On trouve dans la littérature beaucoup de papiers qui pose la question : "c'est quoi la flèche du temps ?" Une réponse simple que j'ai déjà donnée est le fait qu'une des propriétés fondamentales de la mécanique quantique est l'intrication (d'ailleurs issue de son fondement statistique, voir mes billets à ce sujet). En effet, le phénomène d'intrication se produit lors des interactions entre q-particules. Il peut être de nature explicite, par exemple un couple de q-particules est émis avec un spin global égal à 0, ou de nature plus cachée, par exemple les interférences dans le cas de l'expérience des fentes d'Young. L'intrication implique donc une flèche du temps au niveau microscopique, 2 q-particules ayant interagi ne sont plus indépendantes l'une de l'autre au moins jusqu'à ce qu'elles subissent une nouvelle interaction qui va modifier leurs niveaux d'intrication pour en créer d'autres d'un nouveau type. Le phénomène de décohérence est le pendant de l'intrication puisqu'il traduit tout simplement la myriade d'interactions que subit un système macroscopique en temps normal ou une q-particule lors d'une mesure. Cette myriade d'interactions fait alors passer l'irréversibilité des phénomènes du monde microscopique au monde macroscopique. C'est donc la flèche du temps microscopique qui implique la flèche du temps macroscopique. La fonction entropie permet de la mesurer de façon relative au niveau macroscopique (c'est à dire entre 2 états) via la valeur de sa croissance. Son utilisation à un niveau intermédiaire pose quelques problèmes, en particulier sa non unicité (calcul du type "gros grains") et sa soumission aux fluctuations potentielles des objets physiques.

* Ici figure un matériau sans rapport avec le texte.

(** A code of the catalog, written in any case, resolves to its station
    ID; the code the object keeps is the string as the caller wrote it. *)
Lemma assign_ids_code (n : Z) (code s : string) :
  In (n, code) FreqBands.id_to_code ->
  str_lower s = code ->
  FreqBands.assign_ids (PyStr s) = Ok (PyStr s, Some n).
Proof.
  intros Hin Hlow.
  unfold FreqBands.assign_ids. cbn [FreqBands.has_key].
  assert (Hcode : str_lower s = str_lower code /\
                  FreqBands.find_stid (dict_keys FreqBands.id_to_code)
                    (PyStr code) = Ok (Some n)).
  { rewrite Hlow. simpl in Hin.
    repeat (destruct Hin as [Hin|Hin];
            [injection Hin as <- <-; split; reflexivity|]).
    destruct Hin. }
  destruct Hcode as [Hcase Hfind].
  rewrite (find_stid_lower _ s code Hcase), Hfind. reflexivity.
Qed.

(** The station IDs of the catalog are distinct, and so are its codes. *)
Lemma id_to_code_distinct :
  NoDup (map fst FreqBands.id_to_code)
  /\ NoDup (map snd FreqBands.id_to_code).
Proof.
  split.
  - assert (H : nodup Z.eq_dec (map fst FreqBands.id_to_code)
                = map fst FreqBands.id_to_code) by reflexivity.
    rewrite <- H. apply NoDup_nodup.
  - assert (H : nodup string_dec (map snd FreqBands.id_to_code)
                = map snd FreqBands.id_to_code) by reflexivity.
    rewrite <- H. apply NoDup_nodup.
Qed.

Lemma dict_get_in {V : Type} (d : list (Z * V)) (k : Z) :
  In k (dict_keys d) -> exists v, dict_get Z.eqb d k = Ok v /\ In (k, v) d.
Proof.
  induction d as [|[k' v'] d IH]; simpl; intros Hin; [destruct Hin|].
  destruct (Z.eqb_spec k' k) as [->|Hne].
  - exists v'. split; [reflexivity | left; reflexivity].
  - destruct Hin as [Hk|Hin]; [congruence|].
    destruct (IH Hin) as [v [Hv Hd]]. exists v. split; [exact Hv|].
    right. exact Hd.
Qed.

Lemma pair_unique {K V : Type} (d : list (K * V)) (k : K) (v v' : V) :
  NoDup (map fst d) -> In (k, v) d -> In (k, v') d -> v = v'.
Proof.
  induction d as [|[k0 v0] d IH]; simpl; intros Hnd H1 H2; [destruct H1|].
  inversion Hnd as [|? ? Hnotin Hnd']; subst.
  destruct H1 as [E1|H1]; destruct H2 as [E2|H2].
  - congruence.
  - injection E1 as -> ->. exfalso. apply Hnotin.
    apply (in_map fst) in H2. exact H2.
  - injection E2 as -> ->. exfalso. apply Hnotin.
    apply (in_map fst) in H1. exact H1.
  - apply IH; assumption.
Qed.

Lemma key_unique {K V : Type} (d : list (K * V)) (k k' : K) (v : V) :
  NoDup (map snd d) -> In (k, v) d -> In (k', v) d -> k = k'.
Proof.
  induction d as [|[k0 v0] d IH]; simpl; intros Hnd H1 H2; [destruct H1|].
  inversion Hnd as [|? ? Hnotin Hnd']; subst.
  destruct H1 as [E1|H1]; destruct H2 as [E2|H2].
  - congruence.
  - injection E1 as -> ->. exfalso. apply Hnotin.
    apply (in_map snd) in H2. exact H2.
  - injection E2 as -> ->. exfalso. apply Hnotin.
    apply (in_map snd) in H1. exact H1.
  - apply IH; assumption.
Qed.

(** What the loop over the keys finds for a string, in terms of the
    catalog alone. *)
Lemma find_stid_spec (keys : list Z) (s : string) :
  (forall k, In k keys -> In k (dict_keys FreqBands.id_to_code)) ->
  (exists k, FreqBands.find_stid keys (PyStr s) = Ok (Some k)
             /\ In k keys
             /\ In (k, str_lower s) FreqBands.id_to_code)
  \/ (FreqBands.find_stid keys (PyStr s) = Ok None
      /\ forall k, In k keys ->
                   ~ In (k, str_lower s) FreqBands.id_to_code).
Proof.
  induction keys as [|k keys IH]; intros Hsub.
  - right. split; [reflexivity|]. intros k [].
  - cbn [FreqBands.find_stid].
    destruct (dict_get_in FreqBands.id_to_code k) as [code [Hget Hin]];
      [apply Hsub; left; reflexivity|].
    rewrite Hget. cbn [bind py_lower].
    destruct (String.eqb_spec code (str_lower s)) as [<-|Hne].
    + left. exists k. split; [reflexivity|]. split; [left; reflexivity|].
      exact Hin.
    + destruct IH as [[k' [Hf [Hk' Hc]]]|[Hf Hnone]];
        [intros k' Hk'; apply Hsub; right; exact Hk' | |].
      * left. exists k'. split; [exact Hf|]. split; [right; exact Hk'|].
        exact Hc.
      * right. split; [exact Hf|]. intros k' [<-|Hk'].
        -- intros Hc. apply Hne.
           apply (pair_unique FreqBands.id_to_code k);
             [apply id_to_code_distinct | exact Hin | exact Hc].
        -- apply Hnone. exact Hk'.
Qed.

(** X3. The station found for a string does not depend on the order in
    which the keys of the catalog are visited. *)
Lemma find_stid_any_order (keys : list Z) (s : string) :
  Permutation keys (dict_keys FreqBands.id_to_code) ->
  FreqBands.find_stid keys (PyStr s)
  = FreqBands.find_stid (dict_keys FreqBands.id_to_code) (PyStr s).
Proof.
  intros Hperm.
  assert (Hsub : forall k, In k keys ->
                           In k (dict_keys FreqBands.id_to_code))
    by (intros k Hk; apply (Permutation_in _ Hperm Hk)).
  assert (Hsup : forall k, In k (dict_keys FreqBands.id_to_code) ->
                           In k keys)
    by (intros k Hk; apply (Permutation_in _ (Permutation_sym Hperm) Hk)).
  destruct (find_stid_spec keys s Hsub) as [[k [Hf [Hk Hc]]]|[Hf Hnone]];
    destruct (find_stid_spec (dict_keys FreqBands.id_to_code) s
                (fun k Hk => Hk)) as [[k' [Hf' [Hk' Hc']]]|[Hf' Hnone']];
    rewrite Hf, Hf'.
  - do 2 f_equal.
    apply (key_unique FreqBands.id_to_code k k' (str_lower s));
      [apply id_to_code_distinct | exact Hc | exact Hc'].
  - exfalso. apply (Hnone' k (Hsub k Hk) Hc).
  - exfalso. apply (Hnone k' (Hsup k' Hk') Hc').
  - reflexivity.
Qed.

(** C6. Inputs that match no catalog entry: the integer 99 makes the
    constructor of [radFreqBands] raise [AttributeError]; the string
    ["XYZ"] is kept as written, not lowercased, with no station ID; and
    the constructor of [radTdiff] raises [AttributeError] for [None] and
    for 99. *)
Theorem unmatched_radar_inputs (rtime : datetime) (w : Tdiff.world)
  (file : option string) (tdiff_col terr_col tband_col val_col : Z)
  (stime_cols etime_cols : list Z) (time_fmt : string)
  (split_col : option string) :
  FreqBands.has_key (PyInt 99) = false
  /\ FreqBands.init (PyInt 99) rtime = Raise AttributeError
  /\ (exists o, FreqBands.init (PyStr "XYZ") rtime = Ok o
                /\ FreqBands.rad_code o = PyStr "XYZ"
                /\ FreqBands.rad_code o <> PyStr (str_lower "XYZ")
                /\ FreqBands.stid o = None)
  /\ (exists o, FreqBands.init PyNone rtime = Ok o
                /\ FreqBands.rad_code o = PyNone
                /\ FreqBands.stid o = None)
  /\ Tdiff.init w PyNone file tdiff_col terr_col tband_col val_col
       stime_cols etime_cols time_fmt split_col = Raise AttributeError
  /\ Tdiff.init w (PyInt 99) file tdiff_col terr_col tband_col val_col
       stime_cols etime_cols time_fmt split_col = Raise AttributeError.
Proof.
  split; [reflexivity|]. split; [reflexivity|].
  split.
  { eexists. split; [reflexivity|]. cbn.
    split; [reflexivity|]. split; [discriminate|reflexivity]. }
  split.
  { eexists. split; [reflexivity|]. cbn. split; reflexivity. }
  split; reflexivity.
Qed.

(** C7. The pair (10, han) is in the catalog and ["HAN"] is its code in
    another case; the object made from ["HAN"] has station ID 10 and the
    code ["HAN"], not the lowercase code of the catalog, and no bands. *)
Theorem uppercase_code_is_kept (rtime : datetime) :
  In (10, "han") FreqBands.id_to_code
  /\ str_lower "HAN" = "han"
  /\ FreqBands.assign_ids (PyInt 10) = Ok (PyStr "han", Some 10)
  /\ exists o, FreqBands.init (PyStr "HAN") rtime = Ok o
               /\ FreqBands.rad_code o = PyStr "HAN"
               /\ FreqBands.rad_code o <> PyStr "han"
               /\ FreqBands.stid o = Some 10
               /\ FreqBands.tbands o = [].
Proof.
  split; [simpl; tauto|]. split; [reflexivity|]. split; [reflexivity|].
  eexists. split; [reflexivity|]. cbn.
  split; [reflexivity|]. split; [discriminate|]. split; reflexivity.
Qed.

End Identity.

(** * Mean frequency of a band *)

Section MeanFrequency.

Lemma len_nonneg {A : Type} (l : list A) : 0 <= len l.
Proof. unfold len. lia. Qed.

(** Inside the sequence [l[i]] is the element at position [i]. *)
Lemma py_index_in_range {A : Type} (l : list A) (i : Z) :
  0 <= i < len l ->
  exists x, py_index l i = Ok x /\ nth_error l (Z.to_nat i) = Some x.
Proof.
  intros Hi. unfold py_index.
  destruct (Z.ltb_spec i 0) as [H|H]; [lia|].
  destruct (Z.ltb_spec i 0) as [H'|_]; [lia|].
  destruct (nth_error l (Z.to_nat i)) as [x|] eqn:E.
  - exists x. split; reflexivity.
  - apply nth_error_None in E. unfold len in Hi. lia.
Qed.

(** At or beyond the end [l[i]] raises. *)
Lemma py_index_beyond {A : Type} (l : list A) (i : Z) :
  len l <= i -> py_index l i = Raise IndexError.
Proof.
  intros Hi. pose proof (len_nonneg l) as Hn. unfold py_index.
  destruct (Z.ltb_spec i 0) as [H|H]; [lia|].
  destruct (Z.ltb_spec i 0) as [H'|_]; [lia|].
  destruct (nth_error l (Z.to_nat i)) as [x|] eqn:E; [|reflexivity].
  assert (Hlt : (Z.to_nat i < List.length l)%nat)
    by (apply nth_error_Some; congruence).
  unfold len in Hi. lia.
Qed.

(** A negative index counts from the end. *)
Lemma py_index_negative {A : Type} (l : list A) (i : Z) :
  i < 0 -> py_index l i = 
           if i + len l <? 0 then Raise IndexError
           else of_option IndexError (nth_error l (Z.to_nat (i + len l))).
Proof.
  intros Hi. unfold py_index.
  destruct (Z.ltb_spec i 0) as [_|H]; [reflexivity|lia].
Qed.

(** X8. For an object whose bounds are at most 2^30 in absolute value
    and a position inside the band list: the sum of the two bounds at the
    position is at most 2^31 in absolute value, so it overflows no machine
    integer and it and its half are exact in binary64, and the mean is
    half that sum, cut toward zero: the floor of it when the sum is not
    negative, and between the bounds when they are in order. *)
Lemma get_mean_tband_freq_in_range (o : FreqBands.radFreqBands) (p : Z) :
  len (FreqBands.tmaxs o) = len (FreqBands.tmins o) ->
  Forall (fun f => Z.abs f <= 2 ^ 30) (FreqBands.tmins o) ->
  Forall (fun f => Z.abs f <= 2 ^ 30) (FreqBands.tmaxs o) ->
  0 <= p < len (FreqBands.tmins o) ->
  exists lo hi,
    py_index (FreqBands.tmins o) p = Ok lo
    /\ py_index (FreqBands.tmaxs o) p = Ok hi
    /\ Z.abs (hi + lo) <= 2 ^ 31
    /\ FreqBands.get_mean_tband_freq o p
       = Ok (FreqBands.int_half (hi + lo), [])
    /\ (0 <= lo + hi -> FreqBands.int_half (hi + lo) = (lo + hi) / 2)
    /\ (lo <= hi -> lo <= FreqBands.int_half (hi + lo) <= hi).
Proof.
  intros Hlen Hmins Hmaxs Hp.
  destruct (py_index_in_range (FreqBands.tmins o) p Hp) as [lo [Hlo Nlo]].
  destruct (py_index_in_range (FreqBands.tmaxs o) p) as [hi [Hhi Nhi]];
    [lia|].
  exists lo, hi. split; [exact Hlo|]. split; [exact Hhi|]. split.
  { apply nth_error_In in Nlo, Nhi. rewrite Forall_forall in Hmins, Hmaxs.
    specialize (Hmins lo Nlo). specialize (Hmaxs hi Nhi).
    change (2 ^ 30) with 1073741824 in Hmins, Hmaxs.
    change (2 ^ 31) with 2147483648. lia. }
  split.
  - unfold FreqBands.get_mean_tband_freq.
    destruct (Z.gtb_spec (len (FreqBands.tmins o)) p) as [_|H]; [|lia].
    rewrite Hhi, Hlo. reflexivity.
  - unfold FreqBands.int_half. split.
    + intros Hsum. rewrite Z.quot_div_nonneg by lia. f_equal. lia.
    + intros Hord.
      pose proof (Z.quot_rem' (hi + lo) 2) as Hq.
      pose proof (Z.rem_bound_abs (hi + lo) 2) as Hr.
      lia.
Qed.

(** X9. For a position at or beyond the end of the band list the result
    is -1 with one warning. *)
Lemma get_mean_tband_freq_beyond (o : FreqBands.radFreqBands) (p : Z) :
  len (FreqBands.tmins o) <= p ->
  FreqBands.get_mean_tband_freq o p
  = Ok (-1, [(WARNING, UnknownTransmissionFreqBand p)]).
Proof.
  intros Hp. unfold FreqBands.get_mean_tband_freq.
  destruct (Z.gtb_spec (len (FreqBands.tmins o)) p) as [H|_]; [lia|].
  reflexivity.
Qed.

(** C8. On the 15 bands of radar han: position -1 gives 19895, the mean of
    the last band (19800, 19990), with no warning, and position -16 raises
    [IndexError]; neither gives -1. Position 15 gives -1 with a
    warning, and position 6 gives 13230, the floor of (13200 + 13260) / 2. *)
Theorem get_mean_tband_freq_negative_position :
  exists o,
    Sample.han_bands = Ok o
    /\ len (FreqBands.tmins o) = 15
    /\ py_index (FreqBands.tmins o) 14 = Ok 19800
    /\ py_index (FreqBands.tmaxs o) 14 = Ok 19990
    /\ FreqBands.get_mean_tband_freq o (-1) = Ok (19895, [])
    /\ FreqBands.get_mean_tband_freq o (-16) = Raise IndexError
    /\ FreqBands.get_mean_tband_freq o 15
       = Ok (-1, [(WARNING, UnknownTransmissionFreqBand 15)])
    /\ FreqBands.get_mean_tband_freq o 6 = Ok (13230, []).
Proof.
  eexists. split; [reflexivity|]. repeat split; reflexivity.
Qed.

End MeanFrequency.

(** * Resolving a tdiff *)

Section Resolution.

(** Two results are told apart by a test on the estimate. *)
Lemma estimates_differ (x y x' y' : float) (test : float -> bool) :
  test x = true -> test x' = false ->
  @Ok (float * float) (x, y) <> Ok (x', y').
Proof.
  intros Hx Hx' E. injection E as Ex _. rewrite Ex in Hx. congruence.
Qed.

(** An object with no record of the band has no tdiff for it. *)
Lemma get_tdiff_no_band (o : Tdiff.radTdiff) (tband : Z)
  (ttime : datetime) (tval : bool) :
  np_where (fun b => b =? tband) (Tdiff.tbands o) = [] ->
  Tdiff.get_tdiff o tband ttime tval = Ok (nan, nan).
Proof.
  intros Hnone. unfold Tdiff.get_tdiff. rewrite Hnone. reflexivity.
Qed.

Il est dommage que les physiciens la prennent souvent comme fonction fondamentale des théories physiques et surtout la mettent à "toutes les sauces".

Je ne voudrais pas laisser croire que je considère l'entropie comme une fonction mineure. C'est une fonction très utile par contre à employer avec précautions. Merci à Boltzmann de l'avoir définie de façon précise dans le cas d'un gaz et d'avoir mis en évidence sa provenance, d'ailleurs purement statistique. Lorsque ses protagonistes lui faisaient remarquer qu'en inversant les vitesses des particules, le résultat s'inversait, il leur répondait tout simplement : "Eh bien essayez !". Il est vrai qu'inverser toutes les vitesses des particules d'un gaz est mission impossible (même en restant dans le domaine classique). Toutefois, je voudrais faire la réflexion suivante. Je réunis les particules du gaz dans un petit volume puis je les libère dans un grand volume. Si je passe le film de la scène à l'envers, tout le monde croit pouvoir dire que le film est passé à l'envers. Pourtant, attendons un temps beaucoup plus long, une fois les particules réunies à nouveau que va-t-il se passer ? Elles vont encore se disperser et je vais retrouver le même état moyen dans le passé que dans le futur et je ne saurai plus dire si c'est une scène du passé ou du futur (j'ai évidemment supposé l'impossible, retourner toutes les vitesses des particules du gaz). C'est tout de même quelque chose qui interroge car c'est vrai pour le verre qui casse, au bout d'un temps assez long (peut-être une éternité), le passé et le futur sont difficilement reconnaissable au moins au niveau macroscopique. Il est fait mention dans la bible de cette tautologie : "Poussière, tu n'es que poussière et tu retourneras à la poussière". Poincaré a d'ailleurs démontré qu'en physique classique un objet dynamique revient au bout d'un temps fini aussi près que voulu de son point de départ. Un temps fini peut évidemment être très très grand et de plus cela ne tient pas compte de la nature purement statistique de nos lois microscopiques.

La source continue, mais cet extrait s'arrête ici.